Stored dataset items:
(* ===== verification/Main.v ===== *)
(** * Building the providers (internal/provider/factory.go, cmd/server/main.go)

    From a configuration to the router with its governed targets. The objects that
    the code allocates are cells of the world, one per target; allocating an object
    stores its initial value. *)

From stdpp Require Import base gmap list strings.
From Stdlib Require Import ZArith Ascii Lia.
From S2P Require Import Prelude Float64 Types GoStrings GoParse Config Context Codec CircuitBreaker Semaphore Trace.
From S2P Require Import Retry Provider Sse Mock OpenAI Governance Routing Gateway Metrics.

Local Open Scope Z_scope.
Local Open Scope go_scope.

Module server.

(** The cells of the target with a given index, and the router's. *)
Record Cells (W : Type) : Type := mkCells {
  sequence_cell : nat -> ref W Z;
  breaker_cell : nat -> ref W circuitbreaker.Breaker;
  semaphore_cell : nat -> ref W concurrency.Semaphore;
  router_cell : ref W routing.RouterState;
}.
Arguments sequence_cell {W} _ _.
Arguments breaker_cell {W} _ _.
Arguments semaphore_cell {W} _ _.
Arguments router_cell {W} _.

Section build.
Context {W : Type} {HR : context.HasRuntime W} {HS : context.Scheduler W}.
Context {HJ : codec.Json} {HU : openai.UrlParser} {HM : openai.MediaTypes} {HC : openai.HttpClient W}.
Context {HP : metrics.Prometheus W}.
(** The random source of the jitter. *)
Context (source : Z -> M W Z) (cells : Cells W).
Implicit Types cfg : config.Config.

(** ** The factory *)

Definition new_mock (seq : ref W Z) : M W (provider.Provider W) :=
  store seq 0 ;! ret (mock.NewMockProvider seq).

Definition lift_openai (r : string + openai.OpenAICompatibleProvider) : string + provider.Provider W :=
  match r with
  | inl e => inl e
  | inr p => inr (openai.toProvider p)
  end.

Definition NewTargetFromConfig cfg (target : config.ProviderTarget) (seq : ref W Z)
  : M W (string + provider.Provider W) :=
  let client := openai.mkClient (config.RequestTimeout cfg) in
  if bool_decide (config.Kind target = config.ProviderMock) then
    let! p := new_mock seq in ret (inr p)
  else if bool_decide (config.Kind target = config.ProviderDeepSeek) then
    ret (lift_openai (openai.NewOpenAICompatibleProvider (config.Name target) (config.DeepSeekBaseURL cfg)
      (config.DeepSeekAPIKey cfg) (Some client)))
  else if bool_decide (config.Kind target = config.ProviderOpenAICompatible) then
    ret (lift_openai (openai.NewOpenAICompatibleProvider (config.Name target) (config.OpenAIBaseURL cfg)
      (config.OpenAIAPIKey cfg) (Some client)))
  else ret (inl ("unsupported provider type " +:+ config.quote (config.Kind target) +:+ " for target " +:+
                 config.quote (config.Name target))).

Definition NewFromConfig cfg (seq : ref W Z) : M W (string + provider.Provider W) :=
  let client := openai.mkClient (config.RequestTimeout cfg) in
  if bool_decide (config.Provider cfg = config.ProviderMock) then
    let! p := new_mock seq in ret (inr p)
  else if bool_decide (config.Provider cfg = config.ProviderDeepSeek) then
    ret (lift_openai (openai.NewDeepSeekProvider (config.DeepSeekBaseURL cfg) (config.DeepSeekAPIKey cfg) (Some client)))
  else if bool_decide (config.Provider cfg = config.ProviderOpenAICompatible) then
    ret (lift_openai (openai.NewOpenAICompatibleProvider "openai-compatible" (config.OpenAIBaseURL cfg)
      (config.OpenAIAPIKey cfg) (Some client)))
  else ret (inl ("unsupported provider " +:+ config.quote (config.Provider cfg))).

(** ** The router *)

Definition retryOptions cfg (providerName : string) : retry.Options W :=
  retry.mkOptions (config.RetryMaxAttempts cfg) (config.UpstreamAttemptTimeout cfg) (config.RetryBaseBackoff cfg)
    (config.RetryMaxBackoff cfg) None (Some (metrics.ObserveUpstreamAttempt providerName)).

Definition breakerOptions cfg : circuitbreaker.Options :=
  circuitbreaker.mkOptions (config.CircuitBreakerWindowSize cfg) (config.CircuitBreakerMinimumRequests cfg)
    (config.CircuitBreakerFailureRatio cfg) (config.CircuitBreakerOpenTimeout cfg)
    (config.CircuitBreakerHalfOpenMaxRequests cfg).

(** [OnStateChange] reads the state of the very breaker that calls it, which may
    call it again; [depth] bounds the nesting of these calls. *)
Fixpoint onStateChange (depth : nat) (o : circuitbreaker.Options) (providerName : string)
    (cell : ref W circuitbreaker.Breaker) (_ : circuitbreaker.State) : M W unit :=
  match depth with
  | O => fun w => Block w
  | S depth =>
      let breaker := circuitbreaker.mkHandle o context.Now (onStateChange depth o providerName cell) cell in
      let! state := circuitbreaker.State_ breaker in
      metrics.SetCircuitState providerName state
  end.

(** Reading the state changes it at most once, so two levels are enough. *)
Definition callback_depth : nat := 2.

(** A governed provider as a target of the router. *)
Definition governedTarget (p : governance.Provider W) : routing.Target W :=
  routing.mkTarget (governance.toProvider p) (governance.Name p)
    (governance.Available p).

(** One iteration of the loop, for the target at [index]. *)
Definition buildTarget cfg (index : nat) (targetConfig : config.ProviderTarget)
  : M W (string + governance.Provider W) :=
  let providerName := config.Name targetConfig in
  let! raw := NewTargetFromConfig cfg targetConfig (sequence_cell cells index) in
  match raw with
  | inl err => ret (inl ("create provider " +:+ config.quote providerName +:+ ": " +:+ err))
  | inr rawProvider =>
  match retry.New source (retryOptions cfg providerName) with
  | inl err => ret (inl ("create retry policy for " +:+ config.quote providerName +:+ ": " +:+ err))
  | inr retryPolicy =>
  let o := breakerOptions cfg in
  let cell := breaker_cell cells index in
  match circuitbreaker.NewHandle o None context.Now (Some (onStateChange callback_depth o providerName cell)) cell with
  | inl err => ret (inl ("create circuit breaker for " +:+ config.quote providerName +:+ ": " +:+ err))
  | inr (breaker, initial) =>
      store cell initial ;!
      metrics.SetCircuitState providerName circuitbreaker.StateClosed ;!
      match concurrency.New (config.ProviderMaxConcurrency cfg) with
      | inl err => ret (inl ("create concurrency limit for " +:+ config.quote providerName +:+ ": " +:+ err))
      | inr sem =>
          store (semaphore_cell cells index) sem ;!
          match governance.NewProvider providerName (Some rawProvider) (Some retryPolicy) (Some breaker)
                  (Some (semaphore_cell cells index)) with
          | inl err => ret (inl ("govern provider " +:+ config.quote providerName +:+ ": " +:+ err))
          | inr governed => ret (inr governed)
          end
      end
  end end end.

Exercise:
The records above need to be output again, verbatim.

Result:
(* ===== verification/Main.v ===== *)
(** * Building the providers (internal/provider/factory.go, cmd/server/main.go)

    From a configuration to the router with its governed targets. The objects that
    the code allocates are cells of the world, one per target; allocating an object
    stores its initial value. *)

From stdpp Require Import base gmap list strings.
From Stdlib Require Import ZArith Ascii Lia.
From S2P Require Import Prelude Float64 Types GoStrings GoParse Config Context Codec CircuitBreaker Semaphore Trace.
From S2P Require Import Retry Provider Sse Mock OpenAI Governance Routing Gateway Metrics.

Local Open Scope Z_scope.
Local Open Scope go_scope.

Module server.

(** The cells of the target with a given index, and the router's. *)
Record Cells (W : Type) : Type := mkCells {
  sequence_cell : nat -> ref W Z;
  breaker_cell : nat -> ref W circuitbreaker.Breaker;
  semaphore_cell : nat -> ref W concurrency.Semaphore;
  router_cell : ref W routing.RouterState;
}.
Arguments sequence_cell {W} _ _.
Arguments breaker_cell {W} _ _.
Arguments semaphore_cell {W} _ _.
Arguments router_cell {W} _.

Section build.
Context {W : Type} {HR : context.HasRuntime W} {HS : context.Scheduler W}.
Context {HJ : codec.Json} {HU : openai.UrlParser} {HM : openai.MediaTypes} {HC : openai.HttpClient W}.
Context {HP : metrics.Prometheus W}.
(** The random source of the jitter. *)
Context (source : Z -> M W Z) (cells : Cells W).
Implicit Types cfg : config.Config.

(** ** The factory *)

Definition new_mock (seq : ref W Z) : M W (provider.Provider W) :=
  store seq 0 ;! ret (mock.NewMockProvider seq).

Definition lift_openai (r : string + openai.OpenAICompatibleProvider) : string + provider.Provider W :=
  match r with
  | inl e => inl e
  | inr p => inr (openai.toProvider p)
  end.

Definition NewTargetFromConfig cfg (target : config.ProviderTarget) (seq : ref W Z)
  : M W (string + provider.Provider W) :=
  let client := openai.mkClient (config.RequestTimeout cfg) in
  if bool_decide (config.Kind target = config.ProviderMock) then
    let! p := new_mock seq in ret (inr p)
  else if bool_decide (config.Kind target = config.ProviderDeepSeek) then
    ret (lift_openai (openai.NewOpenAICompatibleProvider (config.Name target) (config.DeepSeekBaseURL cfg)
      (config.DeepSeekAPIKey cfg) (Some client)))
  else if bool_decide (config.Kind target = config.ProviderOpenAICompatible) then
    ret (lift_openai (openai.NewOpenAICompatibleProvider (config.Name target) (config.OpenAIBaseURL cfg)
      (config.OpenAIAPIKey cfg) (Some client)))
  else ret (inl ("unsupported provider type " +:+ config.quote (config.Kind target) +:+ " for target " +:+
                 config.quote (config.Name target))).

Definition NewFromConfig cfg (seq : ref W Z) : M W (string + provider.Provider W) :=
  let client := openai.mkClient (config.RequestTimeout cfg) in
  if bool_decide (config.Provider cfg = config.ProviderMock) then
    let! p := new_mock seq in ret (inr p)
  else if bool_decide (config.Provider cfg = config.ProviderDeepSeek) then
    ret (lift_openai (openai.NewDeepSeekProvider (config.DeepSeekBaseURL cfg) (config.DeepSeekAPIKey cfg) (Some client)))
  else if bool_decide (config.Provider cfg = config.ProviderOpenAICompatible) then
    ret (lift_openai (openai.NewOpenAICompatibleProvider "openai-compatible" (config.OpenAIBaseURL cfg)
      (config.OpenAIAPIKey cfg) (Some client)))
  else ret (inl ("unsupported provider " +:+ config.quote (config.Provider cfg))).

(** ** The router *)

Definition retryOptions cfg (providerName : string) : retry.Options W :=
  retry.mkOptions (config.RetryMaxAttempts cfg) (config.UpstreamAttemptTimeout cfg) (config.RetryBaseBackoff cfg)
    (config.RetryMaxBackoff cfg) None (Some (metrics.ObserveUpstreamAttempt providerName)).

Definition breakerOptions cfg : circuitbreaker.Options :=
  circuitbreaker.mkOptions (config.CircuitBreakerWindowSize cfg) (config.CircuitBreakerMinimumRequests cfg)
    (config.CircuitBreakerFailureRatio cfg) (config.CircuitBreakerOpenTimeout cfg)
    (config.CircuitBreakerHalfOpenMaxRequests cfg).

(** [OnStateChange] reads the state of the very breaker that calls it, which may
    call it again; [depth] bounds the nesting of these calls. *)
Fixpoint onStateChange (depth : nat) (o : circuitbreaker.Options) (providerName : string)
    (cell : ref W circuitbreaker.Breaker) (_ : circuitbreaker.State) : M W unit :=
  match depth with
  | O => fun w => Block w
  | S depth =>
      let breaker := circuitbreaker.mkHandle o context.Now (onStateChange depth o providerName cell) cell in
      let! state := circuitbreaker.State_ breaker in
      metrics.SetCircuitState providerName state
  end.

(** Reading the state changes it at most once, so two levels are enough. *)
Definition callback_depth : nat := 2.

(** A governed provider as a target of the router. *)
Definition governedTarget (p : governance.Provider W) : routing.Target W :=
  routing.mkTarget (governance.toProvider p) (governance.Name p)
    (governance.Available p).

(** One iteration of the loop, for the target at [index]. *)
Definition buildTarget cfg (index : nat) (targetConfig : config.ProviderTarget)
  : M W (string + governance.Provider W) :=
  let providerName := config.Name targetConfig in
  let! raw := NewTargetFromConfig cfg targetConfig (sequence_cell cells index) in
  match raw with
  | inl err => ret (inl ("create provider " +:+ config.quote providerName +:+ ": " +:+ err))
  | inr rawProvider =>
  match retry.New source (retryOptions cfg providerName) with
  | inl err => ret (inl ("create retry policy for " +:+ config.quote providerName +:+ ": " +:+ err))
  | inr retryPolicy =>
  let o := breakerOptions cfg in
  let cell := breaker_cell cells index in
  match circuitbreaker.NewHandle o None context.Now (Some (onStateChange callback_depth o providerName cell)) cell with
  | inl err => ret (inl ("create circuit breaker for " +:+ config.quote providerName +:+ ": " +:+ err))
  | inr (breaker, initial) =>
      store cell initial ;!
      metrics.SetCircuitState providerName circuitbreaker.StateClosed ;!
      match concurrency.New (config.ProviderMaxConcurrency cfg) with
      | inl err => ret (inl ("create concurrency limit for " +:+ config.quote providerName +:+ ": " +:+ err))
      | inr sem =>
          store (semaphore_cell cells index) sem ;!
          match governance.NewProvider providerName (Some rawProvider) (Some retryPolicy) (Some breaker)
                  (Some (semaphore_cell cells index)) with
          | inl err => ret (inl ("govern provider " +:+ config.quote providerName +:+ ": " +:+ err))
          | inr governed => ret (inr governed)
          end
      end
  end end end.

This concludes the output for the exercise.